Did you hear the one about the copyboy who had no idea of who Bernie Bard was?
You'll love this one.
The year is 1978, and I'm busy sharpening pencils, getting coffee and running errands for the people at the New York Post who outranked me (which was everybody) when suddenly the city desk assistant hands me a pile of letters and says:
"Give Bernie Bard a call at the Board of Education, and read him his mail."
Bernie who?
"The education reporter. Call him already, he's waiting!"
I dial the number. "Hiya kid!" says a man in a bright, chirpy voice. "What's your name?"
"Charlie."
"Got a garbage can handy, Charlie?"
"A what?"
"A garbage can. Can't do journalism without a garbage can!"
For the next ten minutes I read Bernie his accumulated press releases. Every time we hit a useless one, he chants: "Throw it awaaaay….."
By the end of the phone call the garbage can is brimming and I'm laughing my ass off.
"Isn't journalism fun, Charlie?"
It sure was, whenever Bernie Bard was around. In an age of new journalism, he was strictly old school - white shirt and tie, manual typewriter, and a clean, crisp writing style. No wasted words.
Plus, the most expressive eyebrows I'd ever seen on a reporter. Whenever those eyebrows went up, something funny was coming.
Like the time in 1988, when the Post was (as always) in danger of shutting down forever.
"How you doin', kid?" he asked me in the midst of the crisis.
"I'm worried, Bernie. I'm going to be a father in a few months, and I really need this job."
Up went the eyebrows. "You're gonna be a father? Mazel tov, I didn't even know you were dating!"
Bernie was once pounding out a story on deadline and a frantic city editor eager for his copy asked how it was going.
"Finished the story," Bernie calmly replied. "Workin' on the screenplay."
Nobody laughed harder than the city editor.
A reporter once complained to Bernie about the newspaper business - the lousy money, the bad hours - and said she was thinking of another career.

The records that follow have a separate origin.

(** * Hull resistance calculator (resistance_calculator_v2.1.py)

    A shallow embedding of [HullParameters] and [ResistanceCalculator].

    Numbers.  Python floats and NumPy float64 values are idealised: a finite
    value is a real number, and the IEEE values [+inf], [-inf], [nan] and
    [-0.0] are kept, because a caller can pass them and because the NumPy
    part of the program reaches the first three at its singular points (a
    zero speed, a Reynolds number of 100).  What is left out: rounding;
    underflow (the exponential of a finite number is never 0, where
    binary64 gives 0.0 below about -745); overflow of [+], [-], [*] and
    [/] to an infinity; and the sign of a zero computed from finite
    operands (it is +0.0).  The one overflow that raises, Python's [**]
    on floats, is modelled where a caller's value reaches it.

    Inputs.  Speeds are given to the methods as a NumPy value
    ([calculate_holtrop_array], [calculate_simple_array]): a list of any
    floats or a single float; [calculate_holtrop] and [calculate_simple]
    are the same methods on a list of finite floats, where 0 is +0.0.
    The hull is embedded twice: [HullParameters], with finite real
    fields, which the calculator reads, and [HullParametersIEEE], the
    same class with fields that hold any float, on which construction is
    studied; the two agree on finite fields ([init_on_finite]).

    Effects.  NumPy does not raise on a division by zero or an invalid
    operation: it returns the IEEE value and issues a RuntimeWarning that
    names the operation.  A computation carries the warnings issued so far,
    in order.  Plain Python floats behave differently ([/] raises
    ZeroDivisionError), and the model keeps the two kinds of arithmetic
    apart as the source does. *)

From Stdlib Require Import Reals Lra List String Ascii Bool Arith Lia.
From Corelib Require PrimFloat.
Import ListNotations.

Local Open Scope R_scope.

(* ================================================================== *)
(** * Python exceptions and results *)

Inductive exn : Type :=
| ValueError (msg : string)
| ZeroDivisionError (msg : string)
| TypeError (msg : string)
| KeyError (key : string)
| IndexError (msg : string)
| OverflowError (msg : string)
| ComplexResult.
(* [ComplexResult] is not a Python exception: it marks the point where [**]
   leaves the floats (negative base, fractional exponent: Python 3 returns a
   complex number there) and the model stops following the evaluation. *)

Inductive result (A : Type) : Type :=
| Ok (a : A)
| Raise (e : exn).
Arguments Ok {A} a.
Arguments Raise {A} e.

Definition is_ok {A} (r : result A) : bool :=
  match r with Ok _ => true | Raise _ => false end.

(* ================================================================== *)
(** * Text helpers *)

Definition nl : string := String (ascii_of_nat 10) EmptyString.

(* sep.join(items) *)
Fixpoint join (sep : string) (items : list string) : string :=
  match items with
  | [] => EmptyString
  | [s] => s
  | s :: rest => (s ++ sep ++ join sep rest)%string
  end.

(* ================================================================== *)
(** * Floating-point values *)

Inductive npfloat : Type :=
| Fin (r : R)
| NZero
| PInf
| NInf
| NaN.
(* [NZero] is -0.0, which a caller can pass (it equals 0 and is no real
   number); [Fin 0] is +0.0. *)

(* format(x, spec), str(x): Python's float formatting is a library service. *)
Class PyFormat : Type := { py_format : npfloat -> string -> string }.

Definition Rsign (r : R) : comparison :=
  match total_order_T r 0 with
  | inleft (left _) => Lt
  | inleft (right _) => Eq
  | inright _ => Gt
  end.

Definition Rleb (x y : R) : bool := if Rle_dec x y then true else false.

Definition log10 (x : R) : R := ln x / ln 10.

(** The floating-point errors an operation can signal (the classes
    [divide] and [invalid] of [np.seterr]). *)
Record fpflags : Type := { fe_divide : bool; fe_invalid : bool }.

Definition quiet : fpflags := {| fe_divide := false; fe_invalid := false |}.
Definition divide_by_zero : fpflags := {| fe_divide := true; fe_invalid := false |}.
Definition invalid_value : fpflags := {| fe_divide := false; fe_invalid := true |}.

Definition flags_or (a b : fpflags) : fpflags :=
  {| fe_divide := fe_divide a || fe_divide b;
     fe_invalid := fe_invalid a || fe_invalid b |}.

Module Np.

Definition negative (x : npfloat) : npfloat :=
  match x with
  | Fin r => Fin (- r)
  | NZero => Fin 0
  | PInf => NInf
  | NInf => PInf
  | NaN => NaN
  end.

Definition add (x y : npfloat) : npfloat * fpflags :=
  match x, y with
  | NaN, _ | _, NaN => (NaN, quiet)
  | Fin a, Fin b => (Fin (a + b), quiet)
  | NZero, NZero => (NZero, quiet)
  | Fin a, NZero | NZero, Fin a => (Fin a, quiet)
  | PInf, NInf | NInf, PInf => (NaN, invalid_value)
  | PInf, _ | _, PInf => (PInf, quiet)
  | NInf, _ | _, NInf => (NInf, quiet)
  end.

Definition subtract (x y : npfloat) : npfloat * fpflags :=
  add x (negative y).

(* an infinity times a finite factor *)
Definition scale_inf (inf : npfloat) (a : R) : npfloat * fpflags :=
  match Rsign a with
  | Gt => (inf, quiet)
  | Lt => (negative inf, quiet)
  | Eq => (NaN, invalid_value)
  end.

Definition multiply (x y : npfloat) : npfloat * fpflags :=
  match x, y with
  | NaN, _ | _, NaN => (NaN, quiet)
  | Fin a, Fin b => (Fin (a * b), quiet)
  | NZero, NZero => (Fin 0, quiet)
  | Fin a, NZero | NZero, Fin a =>
      (match Rsign a with Lt => Fin 0 | _ => NZero end, quiet)
  | NZero, (PInf | NInf) | (PInf | NInf), NZero => (NaN, invalid_value)
  | Fin a, PInf | PInf, Fin a => scale_inf PInf a
  | Fin a, NInf | NInf, Fin a => scale_inf NInf a
  | PInf, PInf | NInf, NInf => (PInf, quiet)
  | PInf, NInf | NInf, PInf => (NInf, quiet)
  end.

Definition divide (x y : npfloat) : npfloat * fpflags :=
  match x, y with
  | NaN, _ | _, NaN => (NaN, quiet)
  | Fin a, Fin b =>
      match Rsign b with
      | Eq =>
          match Rsign a with
          | Gt => (PInf, divide_by_zero)
          | Lt => (NInf, divide_by_zero)
          | Eq => (NaN, invalid_value)
          end
      | _ => (Fin (a / b), quiet)
      end
  | Fin a, NZero =>
      match Rsign a with
      | Gt => (NInf, divide_by_zero)
      | Lt => (PInf, divide_by_zero)
      | Eq => (NaN, invalid_value)
      end
  | NZero, Fin b =>
      match Rsign b with
      | Gt => (NZero, quiet)
      | Lt => (Fin 0, quiet)
      | Eq => (NaN, invalid_value)
      end
  | NZero, NZero => (NaN, invalid_value)
  | NZero, PInf => (NZero, quiet)
  | NZero, NInf => (Fin 0, quiet)
  | PInf, NZero => (NInf, quiet)
  | NInf, NZero => (PInf, quiet)
  | Fin _, (PInf | NInf) => (Fin 0, quiet)
  | PInf, Fin b => (match Rsign b with Lt => NInf | _ => PInf end, quiet)
  | NInf, Fin b => (match Rsign b with Lt => PInf | _ => NInf end, quiet)
  | (PInf | NInf), (PInf | NInf) => (NaN, invalid_value)
  end.

Definition sqrt (x : npfloat) : npfloat * fpflags :=
  match x with
  | Fin a =>
      match Rsign a with
      | Lt => (NaN, invalid_value)
      | _ => (Fin (R_sqrt.sqrt a), quiet)
      end
  | NZero => (NZero, quiet)
  | PInf => (PInf, quiet)
  | NInf => (NaN, invalid_value)
  | NaN => (NaN, quiet)
  end.
(* ===== verification/_CoqProject ===== *)
-Q . S2P
Prelude.v
Machine.v
Bilist.v
Ops.v
Service.v
Impl.v
Mutex.v
MutexSpec.v
Semaphore.v
SemaphoreSpec.v
Barrier.v
BarrierSpec.v
CondVar.v
CondVarSpec.v
SharedMutex.v
SharedMutexSpec.v
Immediate.v
Component.v
Objects.v
Context.v
ContextSpec.v
Shutdown.v
ShutdownSpec.v
Relational.v
Equiv.v
Scheduler.v
SharedUsers.v
Rounds.v
Monitor.v
Producers.v
Gate.v
LockGuard.v
GuardRuns.v
LockGuardSpec.v
Guarded.v
GuardedSpec.v
Clients.v
Parties.v
Basic.v
BasicSpec.v
BilistSpec.v
Request.v
Requests.v
CondVarBenchmark.v
MutexBenchmark.v
(* ===== verification/Machine.v ===== *)
(** * The machine the library runs on

    Memory (list nodes, operation objects, [error_code] variables, services),
    the calls the library makes to asio, and the state-and-error monad in
    which every function of the library is written.

    asio is not part of the repository: the class [Asio] lists the facts the
    library asks of it (associated executors, cancellation slots, allocators),
    and the calls that hand work to it ([net::post], [net::dispatch], the
    allocator, [condition_variable::notify_all]) are recorded, in order, in the
    [trace] of the world. What asio does with them afterwards is not modelled. *)
From S2P Require Import Prelude.

(** ** Errors *)

(** [error_code] of [detail/config.hpp]; [other_error] is any value the
    library does not produce itself. *)
Inductive error_code :=
  | no_error
  | operation_aborted
  | shut_down
  | in_progress
  | other_error (n : Z).

#[export] Instance error_code_eq_dec : EqDecision error_code.
Proof. solve_decision. Defined.

(** [explicit operator bool] of an [error_code]. *)
Definition ec_failed (ec : error_code) : bool := bool_decide (ec ≠ no_error).

(** What a function of the library may throw. *)
Inductive exn :=
  | system_error (ec : error_code)
  | bad_alloc.

(** ** asio *)

(** Addresses of objects. *)
Abbreviation addr := positive.

(** The types of the program asio is used with, and the queries the library
    makes. [associated_slot h] names the cancellation slot associated with
    [h], [None] when the slot is not connected to a signal. [allocate h X] is
    the associated allocator of [h] asked for memory while the addresses [X]
    are in use; it may fail, and it never returns memory that is in use. The
    two concurrency hints are asio's macros. *)
Class Asio := {
  handler : Type;
  executor : Type;
  predicate : Type;
  get_associated_executor : handler → executor → executor;
  get_associated_immediate_executor : handler → executor → executor;
  associated_slot : handler → option positive;
  allocate : handler → gset addr → option addr;
  CONCURRENCY_HINT_DEFAULT : Z;
  CONCURRENCY_HINT_1 : Z;
  allocate_fresh h X p : allocate h X = Some p → p ∉ X;
}.

(** A concrete asio for the examples: handlers, executors and predicates are
    numbers, handler [h] uses its associated executor [h] when [h] is even, the
    slot of a handler is the handler's own number, handler 0 has none, and only
    the allocator of handler 13 is out of memory. *)
#[export, program] Instance test_asio : Asio := {|
  handler := nat;
  executor := nat;
  predicate := nat;
  get_associated_executor h e := if Nat.even h then h else e;
  get_associated_immediate_executor h e := e;
  associated_slot h := match h with O => None | S _ => Some (Pos.of_nat h) end;
  allocate h X := if Nat.eqb h 13 then None else Some (fresh X);
  CONCURRENCY_HINT_DEFAULT := -1;
  CONCURRENCY_HINT_1 := 1;
|}.
Next Obligation. intros h X p. simpl. destruct (Nat.eqb h 13); [done|]. intros [= <-]. apply is_fresh. Qed.

Section machine.
Context {ASIO : Asio}.

(** ** Memory *)

(** The two pointers of a [bilist_node]. *)
Record bilist_node := BilistNode { next_ : addr; prev_ : addr }.

(** The predicate held by a [predicate_op_model]. *)
Inductive predicate_fn :=
  | true_predicate
  | user_predicate (p : predicate).

(** The objects whose dynamic type derives from [basic_op] or [predicate_op]:
    an asynchronous operation on the heap, one with a predicate, or an
    operation on the stack of a thread inside [lock], [acquire] or [arrive]
    ([lock_op_t], [acquire_op_t] and [arrive_op_t] have the same members and
    the same bodies), which refers to the caller's [error_code] at [ec]. *)
Inductive op :=
  | basic_op_model (work_guard_ : executor) (handler_ : handler)
  | predicate_op_model (work_guard_ : executor) (handler_ : handler) (predicate_ : predicate_fn)
  | sync_op (ec : addr) (done : bool).

(** The closure a slot holds: the captured [model] and the address of the
    captured [impl]. *)
Record cancel_handler := CancelHandler { ch_model : addr; ch_impl : addr }.

(** [detail::conditionally_enabled_mutex]: [held_] is the state of the
    [internal_mutex mtx_]. *)
Record conditionally_enabled_mutex :=
  CEMutex { enabled_ : bool; locked_flag_ : bool; held_ : bool }.

(** The calls handed to asio and to the standard library, as they happen. *)
Inductive event :=
  | ev_deallocate (p : addr)
  | ev_post (e : executor) (h : handler) (ec : error_code)
  | ev_dispatch (e : executor) (h : handler) (ec : error_code)
  | ev_destroy (h : handler)
  | ev_notify (p : addr).

(** [services] maps the address of an [op_list_service]'s [entries] node to
    the service's mutex. *)
Record world := World {
  nodes : gmap addr bilist_node;
  ops : gmap addr op;
  ecs : gmap addr error_code;
  slots : gmap positive cancel_handler;
  services : gmap addr conditionally_enabled_mutex;
  trace : list event
}.

Definition set_nodes (f : gmap addr bilist_node → gmap addr bilist_node) (w : world) : world :=
  World (f (nodes w)) (ops w) (ecs w) (slots w) (services w) (trace w).
Definition set_ops (f : gmap addr op → gmap addr op) (w : world) : world :=
  World (nodes w) (f (ops w)) (ecs w) (slots w) (services w) (trace w).
Definition set_ecs (f : gmap addr error_code → gmap addr error_code) (w : world) : world :=
  World (nodes w) (ops w) (f (ecs w)) (slots w) (services w) (trace w).
Definition set_slots (f : gmap positive cancel_handler → gmap positive cancel_handler) (w : world) : world :=
  World (nodes w) (ops w) (ecs w) (f (slots w)) (services w) (trace w).
Definition set_services (f : gmap addr conditionally_enabled_mutex → gmap addr conditionally_enabled_mutex)
    (w : world) : world :=
  World (nodes w) (ops w) (ecs w) (slots w) (f (services w)) (trace w).
Definition log (e : event) (w : world) : world :=
  World (nodes w) (ops w) (ecs w) (slots w) (services w) (trace w ++ [e]).

(** ** The monad

    A function of the library runs on an object of type [St] (its [*this]) and
    the world. It returns, throws, or has no outcome at all ([None]): a read
    through a dangling pointer, a signed overflow, a failed assertion, a
    thread that locks a mutex it holds, or a loop that exhausts its fuel. *)

Record machine (St : Type) := Machine { obj : St; wld : world }.
Global Arguments Machine {St} _ _.
Global Arguments obj {St} _.
Global Arguments wld {St} _.

Inductive res (A : Type) :=
  | Ok (a : A)
  | Exn (e : exn).
Global Arguments Ok {A} _.
Global Arguments Exn {A} _.

Definition M (St A : Type) : Type := machine St → option (res A * machine St).

#[global] Instance M_ret {St} : MRet (M St) := λ A a s, Some (Ok a, s).

#[global] Instance M_bind {St} : MBind (M St) := λ A B k m s,
  match m s with
  | Some (Ok a, s') => k a s'
  | Some (Exn e, s') => Some (Exn e, s')
  | None => None
  end.

(** Undefined behaviour. *)
Definition ub {St A} : M St A := λ s, None.
Definition throw {St A} (e : exn) : M St A := λ s, Some (Exn e, s).
Definition get_obj {St} : M St St := λ s, Some (Ok (obj s), s).
Definition modify_obj {St} (f : St → St) : M St unit := λ s, Some (Ok tt, Machine (f (obj s)) (wld s)).
Definition get_world {St} : M St world := λ s, Some (Ok (wld s), s).
Definition modify_world {St} (f : world → world) : M St unit :=
  λ s, Some (Ok tt, Machine (obj s) (f (wld s))).
(** [net::dispatch] of a handler whose operation is complete with no error, to an
    executor that does not run it at once, as asio's default is. *)
Definition net_dispatch {St} (ie : executor) (h : handler) : M St unit := modify_world (log (ev_dispatch ie h no_error)).
Definition of_option {St A} (o : option A) : M St A :=
  match o with Some a => mret a | None => ub end.
(** [assert] and [BOOST_SAM_ASSERT]. *)
Definition assert_ {St} (b : bool) : M St unit := if b then mret tt else ub.

(** A [while] loop, cut after [fuel] rounds. *)
Fixpoint while_ {St} (fuel : nat) (cond : M St bool) (body : M St unit) : M St unit :=
  match fuel with
  | O => ub
  | S n => b ← cond; if (b : bool) then body;; while_ n cond body else mret tt
  end.

(** The fuel of every loop over a list: one round per node in memory and one
    for the final test. *)
Definition loop_fuel {St} : M St nat := w ← get_world; mret (S (size (nodes w))).

(** Signed arithmetic: a result outside the type is undefined. *)
Definition int_ {St} (z : Z) : M St Z :=
  if bool_decide (INT_MIN ≤ z ≤ INT_MAX)%Z then mret z else ub.
Definition ptrdiff_ {St} (z : Z) : M St Z :=
  if bool_decide (PTRDIFF_MIN ≤ z ≤ PTRDIFF_MAX)%Z then mret z else ub.

(** ** Total correctness

    [wp m s Φ]: from [s], [m] has an outcome, and it satisfies [Φ]. *)
Definition wp {St A} (m : M St A) (s : machine St) (Φ : res A → machine St → Prop) : Prop :=
  match m s with
  | Some (r, s') => Φ r s'
  | None => False
  end.

Lemma wp_ret {St A} (a : A) (s : machine St) Φ : Φ (Ok a) s → wp (mret a) s Φ.
Proof. done. Qed.

Lemma wp_bind {St A B} (m : M St A) (k : A → M St B) s Φ :
  wp m s (λ r s', match r with Ok a => wp (k a) s' Φ | Exn e => Φ (Exn e) s' end) →
  wp (m ≫= k) s Φ.
Proof.
  unfold wp, mbind, M_bind. destruct (m s) as [[[a|e] s']|]; done.
Qed.

Lemma wp_mono {St A} (m : M St A) s (Φ Ψ : res A → machine St → Prop) :
  wp m s Φ → (∀ r s', Φ r s' → Ψ r s') → wp m s Ψ.
Proof. unfold wp. destruct (m s) as [[r s']|]; naive_solver. Qed.

Lemma wp_run {St A} (m : M St A) s Φ : wp m s Φ ↔ ∃ r s', m s = Some (r, s') ∧ Φ r s'.
Proof. unfold wp. destruct (m s) as [[r s']|]; naive_solver. Qed.

Lemma wp_throw {St A} e (s : machine St) (Φ : res A → machine St → Prop) : Φ (Exn e) s → wp (throw e) s Φ.
Proof. done. Qed.

Lemma wp_get_obj {St} (s : machine St) Φ : Φ (Ok (obj s)) s → wp get_obj s Φ.
Proof. done. Qed.

Lemma wp_modify_obj {St} f (s : machine St) Φ :
  Φ (Ok tt) (Machine (f (obj s)) (wld s)) → wp (modify_obj f) s Φ.
Proof. done. Qed.

Lemma wp_get_world {St} (s : machine St) Φ : Φ (Ok (wld s)) s → wp get_world s Φ.
Proof. done. Qed.

Lemma wp_modify_world {St} f (s : machine St) Φ :
  Φ (Ok tt) (Machine (obj s) (f (wld s))) → wp (modify_world f) s Φ.
Proof. done. Qed.

Lemma wp_of_option {St A} (a : A) o (s : machine St) Φ : o = Some a → Φ (Ok a) s → wp (of_option o) s Φ.
Proof. by intros ->. Qed.

Lemma wp_assert {St} b (s : machine St) Φ : b = true → Φ (Ok tt) s → wp (assert_ b) s Φ.
Proof. by intros ->. Qed.

Lemma wp_loop_fuel {St} (s : machine St) Φ :
  Φ (Ok (S (size (nodes (wld s))))) s → wp loop_fuel s Φ.
Proof. done. Qed.

Lemma wp_int {St} z (s : machine St) Φ : (INT_MIN ≤ z ≤ INT_MAX)%Z → Φ (Ok z) s → wp (int_ z) s Φ.
Proof. intros ? ?. unfold int_. by rewrite bool_decide_eq_true_2. Qed.

Lemma wp_ptrdiff {St} z (s : machine St) Φ :
  (PTRDIFF_MIN ≤ z ≤ PTRDIFF_MAX)%Z → Φ (Ok z) s → wp (ptrdiff_ z) s Φ.
Proof. intros ? ?. unfold ptrdiff_. by rewrite bool_decide_eq_true_2. Qed.

(** Loop rule: an invariant indexed by a measure that the body decreases. *)
Lemma wp_while {St} (I : nat → machine St → Prop) cond body fuel n (s : machine St)
    (Φ : res unit → machine St → Prop) :
  I n s → n < fuel →
  (∀ k s, I k s → wp cond s (λ r s', match r with
     | Ok true => wp body s' (λ r s'', r = Ok tt ∧ ∃ k', k = Datatypes.S k' ∧ I k' s'')
     | Ok false => Φ (Ok tt) s'
     | Exn _ => False end)) →
  wp (while_ fuel cond body) s Φ.
Proof.
  intros HI Hlt Hstep. revert n s HI Hlt.
  induction fuel as [|fuel IH]; intros n s HI Hlt; [lia|]. simpl.
  apply wp_bind. eapply wp_mono; [by apply Hstep|].
  intros [[]|] s' Hb; [|done|done].
  apply wp_bind. eapply wp_mono; [exact Hb|].
  intros r s'' [-> (k' & -> & HI')]. eapply IH; [done|lia].
Qed.

End machine.

(** ** Automation

    [wp_auto] runs the straight-line part of a program: it peels binds and
    the primitives whose rule has no side condition; [wp_apply l] uses the
    specification [l] of a call and carries on. *)
Ltac wp_prim :=
  lazymatch goal with
  | |- wp (mret _) _ _ => apply wp_ret
  | |- wp (throw _) _ _ => apply wp_throw
  | |- wp get_obj _ _ => apply wp_get_obj
  | |- wp (modify_obj _) _ _ => apply wp_modify_obj
  | |- wp get_world _ _ => apply wp_get_world
  | |- wp (modify_world _) _ _ => apply wp_modify_world
  | |- wp loop_fuel _ _ => apply wp_loop_fuel
  | |- wp (_ ≫= _) _ _ => apply wp_bind
  end.
Ltac wp_auto := repeat (wp_prim; simpl).
Ltac wp_apply l := eapply wp_mono; [by eapply l|].

(** The machine fields of a concrete execution. *)
Definition run_trace {ASIO : Asio} {St A} (x : option (res A * machine St)) : option (list event) :=
  (λ y, trace (wld y.2)) <$> x.
Definition run_result {ASIO : Asio} {St A} (x : option (res A * machine St)) : option (res A) := fst <$> x.
Definition empty_world {ASIO : Asio} : world := World ∅ ∅ ∅ ∅ ∅ [].

(** The state after a call on a concrete machine. *)
Definition after {ASIO : Asio} {St A} (x : option (res A * machine St)) (s : machine St) : machine St :=
  match x with Some (_, s') => s' | None => s end.

(** A specification, read off the state a concrete call ends in. *)
Lemma wp_after {ASIO : Asio} {St A} (x : M St A) (s : machine St) (P : machine St → Prop) :
  wp x s (λ _ s', P s') → P (after (x s) s).
Proof. unfold wp. destruct (x s) as [[r s']|]; done. Qed.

Again with the eyebrows, as Bernie put a consoling hand on her shoulder and said: "Do journalism….and walk humbly with thine accountant."
The newspaper business is hard on marriages, and it seemed to me that Bernie was the only one happily chugging along as everybody else was consulting lawyers.
"How do you do it, Bernie?" I asked him. "What's the secret?"
He stopped typing, turned and smiled at me. "The key to a long and happy marriage?" Eyebrows up, almost to the ceiling. "Do not get emotionally involved."
Of course, he didn't mean it - but man oh man, what an amazing line!
Bernie will best be remembered by his line that's been repeated a million times: "If it ain't catered, it ain't journalism."
But I'll never forget something he said to me in 1993, as staffers at the Post marched around the old building on South Street in hopes of saving our jobs.
A bloodbath was imminent, and we all knew it. I fell into stride with Bernie on that chilly night, his eyebrows hidden beneath a wool hat. We both knew this could be the last time we'd ever see each other.
"I'll tell you something," he said, pointing at the building. "Whatever story I ever worked on, I always gave it my best. I tried to make it as good as it could be."
I already knew that, but I loved hearing it.
Hey - did you hear the one about the funny reporter, the guy we just lost at age 90?
Turns out he was a serious man. That's what I call a punch line.